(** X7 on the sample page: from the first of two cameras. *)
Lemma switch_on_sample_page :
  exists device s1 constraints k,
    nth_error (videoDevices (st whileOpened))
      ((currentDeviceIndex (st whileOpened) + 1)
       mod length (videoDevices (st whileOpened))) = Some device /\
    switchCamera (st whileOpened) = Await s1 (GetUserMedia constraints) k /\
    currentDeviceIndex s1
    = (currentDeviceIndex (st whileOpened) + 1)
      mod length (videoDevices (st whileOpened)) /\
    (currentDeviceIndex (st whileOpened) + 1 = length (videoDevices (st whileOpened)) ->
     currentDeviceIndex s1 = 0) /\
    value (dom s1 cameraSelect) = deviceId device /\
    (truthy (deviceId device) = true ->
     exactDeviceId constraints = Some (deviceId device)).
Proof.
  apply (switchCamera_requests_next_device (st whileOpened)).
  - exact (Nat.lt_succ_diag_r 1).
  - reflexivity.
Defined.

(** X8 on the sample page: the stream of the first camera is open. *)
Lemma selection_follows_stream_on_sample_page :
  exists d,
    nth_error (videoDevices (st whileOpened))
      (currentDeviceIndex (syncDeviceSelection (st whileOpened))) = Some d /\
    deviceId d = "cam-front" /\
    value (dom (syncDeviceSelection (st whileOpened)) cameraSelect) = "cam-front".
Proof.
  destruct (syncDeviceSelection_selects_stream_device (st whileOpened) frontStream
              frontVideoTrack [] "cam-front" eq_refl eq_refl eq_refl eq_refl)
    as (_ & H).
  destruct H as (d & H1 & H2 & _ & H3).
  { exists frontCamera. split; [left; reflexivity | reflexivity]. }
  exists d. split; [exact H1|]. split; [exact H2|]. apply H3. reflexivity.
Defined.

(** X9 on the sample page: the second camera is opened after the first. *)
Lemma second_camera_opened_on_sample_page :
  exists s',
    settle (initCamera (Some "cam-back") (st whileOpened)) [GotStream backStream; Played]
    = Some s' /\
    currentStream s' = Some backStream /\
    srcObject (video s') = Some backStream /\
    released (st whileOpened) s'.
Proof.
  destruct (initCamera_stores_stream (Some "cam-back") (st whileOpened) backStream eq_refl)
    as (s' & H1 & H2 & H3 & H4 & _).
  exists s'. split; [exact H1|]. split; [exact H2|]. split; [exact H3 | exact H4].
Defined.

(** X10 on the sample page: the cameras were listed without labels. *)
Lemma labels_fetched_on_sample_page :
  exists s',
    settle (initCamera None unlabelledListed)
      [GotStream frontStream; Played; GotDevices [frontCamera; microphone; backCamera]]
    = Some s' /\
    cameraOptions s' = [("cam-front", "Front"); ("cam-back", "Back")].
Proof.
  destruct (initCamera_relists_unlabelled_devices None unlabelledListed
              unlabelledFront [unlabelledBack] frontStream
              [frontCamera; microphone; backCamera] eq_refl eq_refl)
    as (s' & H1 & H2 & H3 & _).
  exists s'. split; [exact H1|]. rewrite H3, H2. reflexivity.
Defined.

...

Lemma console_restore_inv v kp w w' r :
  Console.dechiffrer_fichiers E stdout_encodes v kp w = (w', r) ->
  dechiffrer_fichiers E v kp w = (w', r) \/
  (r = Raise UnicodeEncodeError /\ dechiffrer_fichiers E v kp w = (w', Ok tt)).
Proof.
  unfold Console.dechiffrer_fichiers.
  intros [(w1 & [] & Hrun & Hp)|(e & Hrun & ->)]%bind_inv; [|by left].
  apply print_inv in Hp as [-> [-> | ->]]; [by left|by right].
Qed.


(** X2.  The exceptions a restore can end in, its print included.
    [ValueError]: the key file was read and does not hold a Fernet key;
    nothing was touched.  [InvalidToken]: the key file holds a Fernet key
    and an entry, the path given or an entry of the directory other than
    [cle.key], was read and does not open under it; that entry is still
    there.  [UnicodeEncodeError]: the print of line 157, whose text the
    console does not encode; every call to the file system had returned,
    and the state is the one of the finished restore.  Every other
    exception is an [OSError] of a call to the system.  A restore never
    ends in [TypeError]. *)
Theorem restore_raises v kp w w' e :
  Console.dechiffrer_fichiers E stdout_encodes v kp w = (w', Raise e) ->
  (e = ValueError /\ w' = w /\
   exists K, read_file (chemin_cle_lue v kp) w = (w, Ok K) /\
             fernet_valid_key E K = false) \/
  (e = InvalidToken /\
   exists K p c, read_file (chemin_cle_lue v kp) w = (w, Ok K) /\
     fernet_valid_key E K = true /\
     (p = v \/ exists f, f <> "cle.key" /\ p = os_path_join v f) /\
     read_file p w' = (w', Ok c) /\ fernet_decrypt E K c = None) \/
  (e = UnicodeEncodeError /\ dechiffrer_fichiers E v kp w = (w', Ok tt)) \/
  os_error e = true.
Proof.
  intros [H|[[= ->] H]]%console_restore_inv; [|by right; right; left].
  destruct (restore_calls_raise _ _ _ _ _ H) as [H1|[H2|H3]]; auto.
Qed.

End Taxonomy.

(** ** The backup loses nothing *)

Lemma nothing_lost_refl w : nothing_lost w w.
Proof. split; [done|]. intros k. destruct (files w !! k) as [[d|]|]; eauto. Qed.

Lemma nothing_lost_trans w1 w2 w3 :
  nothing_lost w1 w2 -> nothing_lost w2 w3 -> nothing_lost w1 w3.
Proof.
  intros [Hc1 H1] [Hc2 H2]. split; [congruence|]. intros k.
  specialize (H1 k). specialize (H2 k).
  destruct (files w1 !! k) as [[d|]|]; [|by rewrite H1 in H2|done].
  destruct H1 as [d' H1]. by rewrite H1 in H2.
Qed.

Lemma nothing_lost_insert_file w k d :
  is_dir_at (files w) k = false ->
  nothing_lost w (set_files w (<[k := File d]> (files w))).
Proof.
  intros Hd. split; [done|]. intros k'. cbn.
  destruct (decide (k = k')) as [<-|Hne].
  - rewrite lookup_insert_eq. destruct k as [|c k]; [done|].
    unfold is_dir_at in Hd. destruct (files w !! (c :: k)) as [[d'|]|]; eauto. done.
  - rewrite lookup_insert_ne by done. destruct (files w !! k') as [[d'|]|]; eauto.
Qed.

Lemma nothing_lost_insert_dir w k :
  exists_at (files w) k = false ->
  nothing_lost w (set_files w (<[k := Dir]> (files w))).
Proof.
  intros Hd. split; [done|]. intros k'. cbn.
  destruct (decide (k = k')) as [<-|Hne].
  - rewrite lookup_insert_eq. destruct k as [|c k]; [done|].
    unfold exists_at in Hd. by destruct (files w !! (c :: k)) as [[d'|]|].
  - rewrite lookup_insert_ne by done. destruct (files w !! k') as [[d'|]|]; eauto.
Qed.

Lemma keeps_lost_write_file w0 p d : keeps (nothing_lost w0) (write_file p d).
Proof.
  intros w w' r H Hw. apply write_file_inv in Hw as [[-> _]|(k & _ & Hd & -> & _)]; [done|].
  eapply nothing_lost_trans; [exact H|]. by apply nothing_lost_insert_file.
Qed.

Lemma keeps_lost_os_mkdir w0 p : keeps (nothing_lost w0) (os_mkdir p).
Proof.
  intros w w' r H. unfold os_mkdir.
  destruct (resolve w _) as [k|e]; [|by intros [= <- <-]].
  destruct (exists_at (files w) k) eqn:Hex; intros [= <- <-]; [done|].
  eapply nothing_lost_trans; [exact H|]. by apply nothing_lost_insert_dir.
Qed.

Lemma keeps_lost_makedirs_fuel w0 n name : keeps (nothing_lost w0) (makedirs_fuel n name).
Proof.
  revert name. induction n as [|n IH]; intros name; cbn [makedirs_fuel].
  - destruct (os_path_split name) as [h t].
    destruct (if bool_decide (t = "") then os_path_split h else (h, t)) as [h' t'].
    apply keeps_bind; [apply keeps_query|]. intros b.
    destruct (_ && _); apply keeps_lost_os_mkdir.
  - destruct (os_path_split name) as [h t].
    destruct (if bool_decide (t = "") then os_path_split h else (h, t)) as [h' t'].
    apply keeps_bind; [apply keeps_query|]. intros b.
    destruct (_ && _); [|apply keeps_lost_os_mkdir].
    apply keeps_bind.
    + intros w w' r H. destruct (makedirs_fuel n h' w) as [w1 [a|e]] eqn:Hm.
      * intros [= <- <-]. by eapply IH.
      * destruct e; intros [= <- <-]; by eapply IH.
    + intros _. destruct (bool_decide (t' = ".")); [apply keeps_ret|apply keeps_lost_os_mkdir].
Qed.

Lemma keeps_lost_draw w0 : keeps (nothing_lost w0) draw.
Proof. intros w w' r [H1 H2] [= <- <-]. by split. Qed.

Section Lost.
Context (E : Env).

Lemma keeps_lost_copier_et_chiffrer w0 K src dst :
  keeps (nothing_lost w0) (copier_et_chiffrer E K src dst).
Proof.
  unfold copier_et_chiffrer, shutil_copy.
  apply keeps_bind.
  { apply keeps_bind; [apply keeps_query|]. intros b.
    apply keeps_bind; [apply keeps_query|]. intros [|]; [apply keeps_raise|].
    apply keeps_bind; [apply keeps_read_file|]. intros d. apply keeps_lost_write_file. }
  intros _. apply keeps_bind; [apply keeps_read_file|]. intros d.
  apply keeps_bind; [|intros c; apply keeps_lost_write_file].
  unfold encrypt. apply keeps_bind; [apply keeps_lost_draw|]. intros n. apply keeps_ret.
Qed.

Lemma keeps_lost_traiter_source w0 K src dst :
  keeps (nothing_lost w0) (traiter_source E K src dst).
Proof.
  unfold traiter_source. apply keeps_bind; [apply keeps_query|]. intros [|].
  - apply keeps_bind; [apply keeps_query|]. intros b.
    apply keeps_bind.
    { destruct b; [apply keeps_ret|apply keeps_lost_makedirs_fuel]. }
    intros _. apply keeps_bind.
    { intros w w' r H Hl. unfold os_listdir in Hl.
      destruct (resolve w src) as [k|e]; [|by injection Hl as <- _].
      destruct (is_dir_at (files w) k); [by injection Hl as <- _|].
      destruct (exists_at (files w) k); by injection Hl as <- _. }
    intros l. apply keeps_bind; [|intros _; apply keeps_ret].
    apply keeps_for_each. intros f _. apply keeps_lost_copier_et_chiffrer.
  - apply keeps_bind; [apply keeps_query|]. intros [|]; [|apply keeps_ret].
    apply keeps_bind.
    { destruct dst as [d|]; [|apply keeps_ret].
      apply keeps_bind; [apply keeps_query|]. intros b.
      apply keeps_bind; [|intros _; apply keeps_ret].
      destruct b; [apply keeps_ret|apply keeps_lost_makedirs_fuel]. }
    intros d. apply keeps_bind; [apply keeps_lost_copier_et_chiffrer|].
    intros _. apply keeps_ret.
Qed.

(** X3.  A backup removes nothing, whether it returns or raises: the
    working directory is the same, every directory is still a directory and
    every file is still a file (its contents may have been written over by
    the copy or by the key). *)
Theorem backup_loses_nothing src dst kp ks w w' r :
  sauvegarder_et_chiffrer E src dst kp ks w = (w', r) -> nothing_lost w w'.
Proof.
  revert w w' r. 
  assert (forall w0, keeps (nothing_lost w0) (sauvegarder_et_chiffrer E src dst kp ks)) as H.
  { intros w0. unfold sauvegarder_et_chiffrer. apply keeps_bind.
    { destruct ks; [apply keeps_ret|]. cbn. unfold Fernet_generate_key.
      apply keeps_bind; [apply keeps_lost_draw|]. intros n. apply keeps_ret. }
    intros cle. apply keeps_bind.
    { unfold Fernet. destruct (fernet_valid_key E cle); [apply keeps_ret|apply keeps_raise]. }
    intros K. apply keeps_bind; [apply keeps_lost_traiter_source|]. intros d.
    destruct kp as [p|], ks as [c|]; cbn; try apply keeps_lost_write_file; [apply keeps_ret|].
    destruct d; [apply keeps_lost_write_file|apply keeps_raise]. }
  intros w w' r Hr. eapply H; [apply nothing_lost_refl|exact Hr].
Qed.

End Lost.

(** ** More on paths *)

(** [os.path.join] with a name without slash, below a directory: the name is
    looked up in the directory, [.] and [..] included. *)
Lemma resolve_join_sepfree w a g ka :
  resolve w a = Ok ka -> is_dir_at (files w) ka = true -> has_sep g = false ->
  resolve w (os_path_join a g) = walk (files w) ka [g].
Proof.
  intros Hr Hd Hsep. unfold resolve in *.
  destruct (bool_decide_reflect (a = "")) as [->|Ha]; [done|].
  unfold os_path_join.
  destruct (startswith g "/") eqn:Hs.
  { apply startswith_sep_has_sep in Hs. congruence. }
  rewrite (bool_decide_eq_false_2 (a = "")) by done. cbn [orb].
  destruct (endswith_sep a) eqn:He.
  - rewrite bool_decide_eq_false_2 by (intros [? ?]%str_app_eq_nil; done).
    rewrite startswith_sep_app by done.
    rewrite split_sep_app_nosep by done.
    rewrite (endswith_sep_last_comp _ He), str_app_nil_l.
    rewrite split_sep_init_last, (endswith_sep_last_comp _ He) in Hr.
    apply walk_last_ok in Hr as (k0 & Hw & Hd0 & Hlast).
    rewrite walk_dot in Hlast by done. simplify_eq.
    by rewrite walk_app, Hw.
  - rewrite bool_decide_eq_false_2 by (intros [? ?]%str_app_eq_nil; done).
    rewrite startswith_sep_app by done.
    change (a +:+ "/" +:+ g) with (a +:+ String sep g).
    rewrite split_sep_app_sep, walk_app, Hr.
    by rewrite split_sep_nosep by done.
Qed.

Task to complete: Repeat word for word the lines above that run from the line containing "Lemma keeps_lost_traiter_source w0" through the line containing "intros _. apply keeps_bind.", both ends included, and nothing else.

Task result:
Lemma keeps_lost_traiter_source w0 K src dst :
  keeps (nothing_lost w0) (traiter_source E K src dst).
Proof.
  unfold traiter_source. apply keeps_bind; [apply keeps_query|]. intros [|].
  - apply keeps_bind; [apply keeps_query|]. intros b.
    apply keeps_bind.
    { destruct b; [apply keeps_ret|apply keeps_lost_makedirs_fuel]. }
    intros _. apply keeps_bind.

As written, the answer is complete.